→ **Your objective**: Below is a listing. Copy each line of it that holds the word "Inductive".
....
Definition Circuit_new : Circuit :=
  {| jagged_data := []; operations := []; num_qubits := 0; num_measurements := 0 |}.

Definition mk_op (g : Gate) (a : D) (off len : nat) : Operation :=
  {| gate := g; target_data := {| arg := a; targets := {| offset := off; length_ := len |} |} |}.

(** The target words an operation of circuit [c] views. *)
Definition range_words (arena : list Z) (r : PointerRange) : list Z :=
  take (length_ r) (drop (offset r) arena).

Definition op_targets (c : Circuit) (op : Operation) : list Z :=
  range_words (jagged_data c) (targets (target_data op)).

Definition with_jagged_data (c : Circuit) (j : list Z) : Circuit :=
  {| jagged_data := j; operations := operations c;
     num_qubits := num_qubits c; num_measurements := num_measurements c |}.
Definition with_operations (c : Circuit) (ops : list Operation) : Circuit :=
  {| jagged_data := jagged_data c; operations := ops;
     num_qubits := num_qubits c; num_measurements := num_measurements c |}.
Definition with_num_qubits (c : Circuit) (n : Z) : Circuit :=
  {| jagged_data := jagged_data c; operations := operations c;
     num_qubits := n; num_measurements := num_measurements c |}.
Definition with_num_measurements (c : Circuit) (n : Z) : Circuit :=
  {| jagged_data := jagged_data c; operations := operations c;
     num_qubits := num_qubits c; num_measurements := n |}.

Definition push_target (c : Circuit) (w : Z) : Circuit :=
  with_jagged_data c (jagged_data c ++ [w]).
Definition push_operation (c : Circuit) (op : Operation) : Circuit :=
  with_operations c (operations c ++ [op]).
Definition note_qubit (c : Circuit) (q : Z) : Circuit :=
  with_num_qubits c (Z.max (num_qubits c) (q + 1)).

(** Results of code that mutates a circuit. *)
Inductive Res (A : Type) : Type :=
| Done (a : A) (circuit : Circuit)
| Throw (msg : string) (circuit : Circuit)
| OutOfFuel.

(** An operation as a caller hands it over: gate, argument and the words
    its range views in its own circuit. *)
Record OperationView : Type := {
  v_gate : Gate;
  v_arg : D;
  v_targets : list Z
}.

Definition view_of (c : Circuit) (op : Operation) : OperationView :=
  {| v_gate := gate op; v_arg := arg (target_data op); v_targets := op_targets c op |}.

(** The source of [append_circuit]: the circuit itself ([&circuit == this])
    or another one. *)
Inductive CircuitRef : Type :=
| This
| Other (circuit : Circuit).

End Data.

Arguments PointerRange : clear implicits.
Arguments OperationData D : clear implicits.
Arguments Operation D : clear implicits.
Arguments Circuit D : clear implicits.
Arguments Res D A : clear implicits.
Arguments OperationView D : clear implicits.
Arguments CircuitRef D : clear implicits.
Arguments Done {D A} a circuit.
Arguments Throw {D A} msg circuit.
Arguments OutOfFuel {D A}.

Section Stim.

Variable F : FloatOps.
Variable G : GateData.

Local Abbreviation Circuit := (Circuit (double F)).
Local Abbreviation Operation := (Operation (double F)).
Local Abbreviation OperationData := (OperationData (double F)).
Local Abbreviation Res := (Res (double F)).
Local Abbreviation OperationView := (OperationView (double F)).
Local Abbreviation CircuitRef := (CircuitRef (double F)).

(** ** Equality *)

Definition OperationData_eqb (c1 : Circuit) (d1 : OperationData)
    (c2 : Circuit) (d2 : OperationData) : bool :=
  d_eqb F (arg d1) (arg d2)
  && bool_decide (range_words (jagged_data c1) (targets d1)
                  = range_words (jagged_data c2) (targets d2)).

Definition Operation_can_fuse (a b : Operation) : bool :=
  (gate_id (gate a) =? gate_id (gate b))
  && d_eqb F (arg (target_data a)) (arg (target_data b))
  && negb (has_flag (gate a) GATE_IS_NOT_FUSABLE).

Definition Operation_eqb (c1 : Circuit) (a : Operation) (c2 : Circuit) (b : Operation) : bool :=
  (gate_id (gate a) =? gate_id (gate b))
  && OperationData_eqb c1 (target_data a) c2 (target_data b).

Fixpoint operations_eqb (c1 : Circuit) (l1 : list Operation)
    (c2 : Circuit) (l2 : list Operation) : bool :=
  match l1, l2 with
  | [], [] => true
  | a :: l1, b :: l2 => Operation_eqb c1 a c2 b && operations_eqb c1 l1 c2 l2
  | _, _ => false
  end.

Definition Circuit_eqb (c1 c2 : Circuit) : bool :=
  (num_qubits c1 =? num_qubits c2)
  && (num_measurements c1 =? num_measurements c2)
  && operations_eqb c1 (operations c1) c2 (operations c2).

(** ** Readers that fill the circuit *)

Definition read_raw_qubit_target_into (c : Z) (inp : list ascii) (circuit : Circuit)
  : Res (Z * list ascii) :=
  match read_uint24_t c inp with
  | inr e => Throw e circuit
  | inl (q, c, inp) => Done (c, inp) (note_qubit (push_target circuit q) q)
  end.

Definition read_record_target_into (required : bool) (c : Z) (inp : list ascii)
    (circuit : Circuit) : Res (Z * list ascii) :=
  match read_uint24_t c inp with
  | inr e => Throw e circuit
  | inl (q, c, inp) =>
      let circuit := note_qubit circuit q in
      if c =? ch "@" then
        let '(c1, inp) := read_char inp in
        if negb (c1 =? ch "-") then
          Throw "Missing - after @ in record target (like '2@-3')" circuit
        else
          let '(c, inp) := read_char inp in
          match read_uint24_t c inp with
          | inr e => Throw e circuit
          | inl (dt, c, inp) =>
              if dt =? 0 then
                Throw "Minimum lookback in record target (like 2@-3) is -1, not -0." circuit
              else if dt >=? 16 then
                Throw "Maximum lookback in record target (like 2@-3) is -15." circuit
              else
                Done (c, inp) (push_target circuit (Z.lor q (Z.shiftl dt TARGET_RECORD_SHIFT)))
          end
      else if required then Throw "Missing @ in record target (like '2@-3')" circuit
      else Done (c, inp) (push_target circuit (Z.lor q (Z.shiftl 0 TARGET_RECORD_SHIFT)))
  end.

(** One round of the loop of [read_pauli_targets_into]. *)
Definition read_pauli_target_into (c : Z) (inp : list ascii) (circuit : Circuit)
  : Res (Z * list ascii) :=
  let m :=
    if (c =? ch "X") || (c =? ch "x") then Some TARGET_PAULI_X_MASK
    else if (c =? ch "Y") || (c =? ch "y") then Some (Z.lor TARGET_PAULI_X_MASK TARGET_PAULI_Z_MASK)
    else if (c =? ch "Z") || (c =? ch "z") then Some TARGET_PAULI_Z_MASK
    else None in
  match m with
  | None => Throw "Expected a Pauli (X or Y or Z) but got " circuit
  | Some m =>
      let '(c, inp) := read_char inp in
      if c =? ch " " then
        Throw "Unexpected space after Pauli before target qubit index." circuit
      else
        match read_uint24_t c inp with
        | inr e => Throw e circuit
        | inl (q, c, inp) => Done (c, inp) (note_qubit (push_target circuit (Z.lor q m)) q)
        end
  end.

(** One round of the loop of [read_result_targets_into]. *)
Definition read_result_target_into (c : Z) (inp : list ascii) (circuit : Circuit)
  : Res (Z * list ascii) :=
  let flipped := if c =? ch "!" then Z.shiftl 1 31 else 0 in
  let '(c, inp) := if negb (flipped =? 0) then read_char inp else (c, inp) in
  match read_uint24_t c inp with
  | inr e => Throw e circuit
  | inl (q, c, inp) =>
      let circuit := push_target (note_qubit circuit q) (Z.lxor q flipped) in
      Done (c, inp) (with_num_measurements circuit (num_measurements circuit + 1))
  end.

(** One round of the last loop of [circuit_read_single_operation]: the
    number is pushed and [num_qubits] is left alone. *)
Definition read_plain_target_into (c : Z) (inp : list ascii) (circuit : Circuit)
  : Res (Z * list ascii) :=
  match read_uint24_t c inp with
  | inr e => Throw e circuit
  | inl (q, c, inp) => Done (c, inp) (push_target circuit q)
  end.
....
→ **Finished task**:
Inductive Res (A : Type) : Type :=
Inductive CircuitRef : Type :=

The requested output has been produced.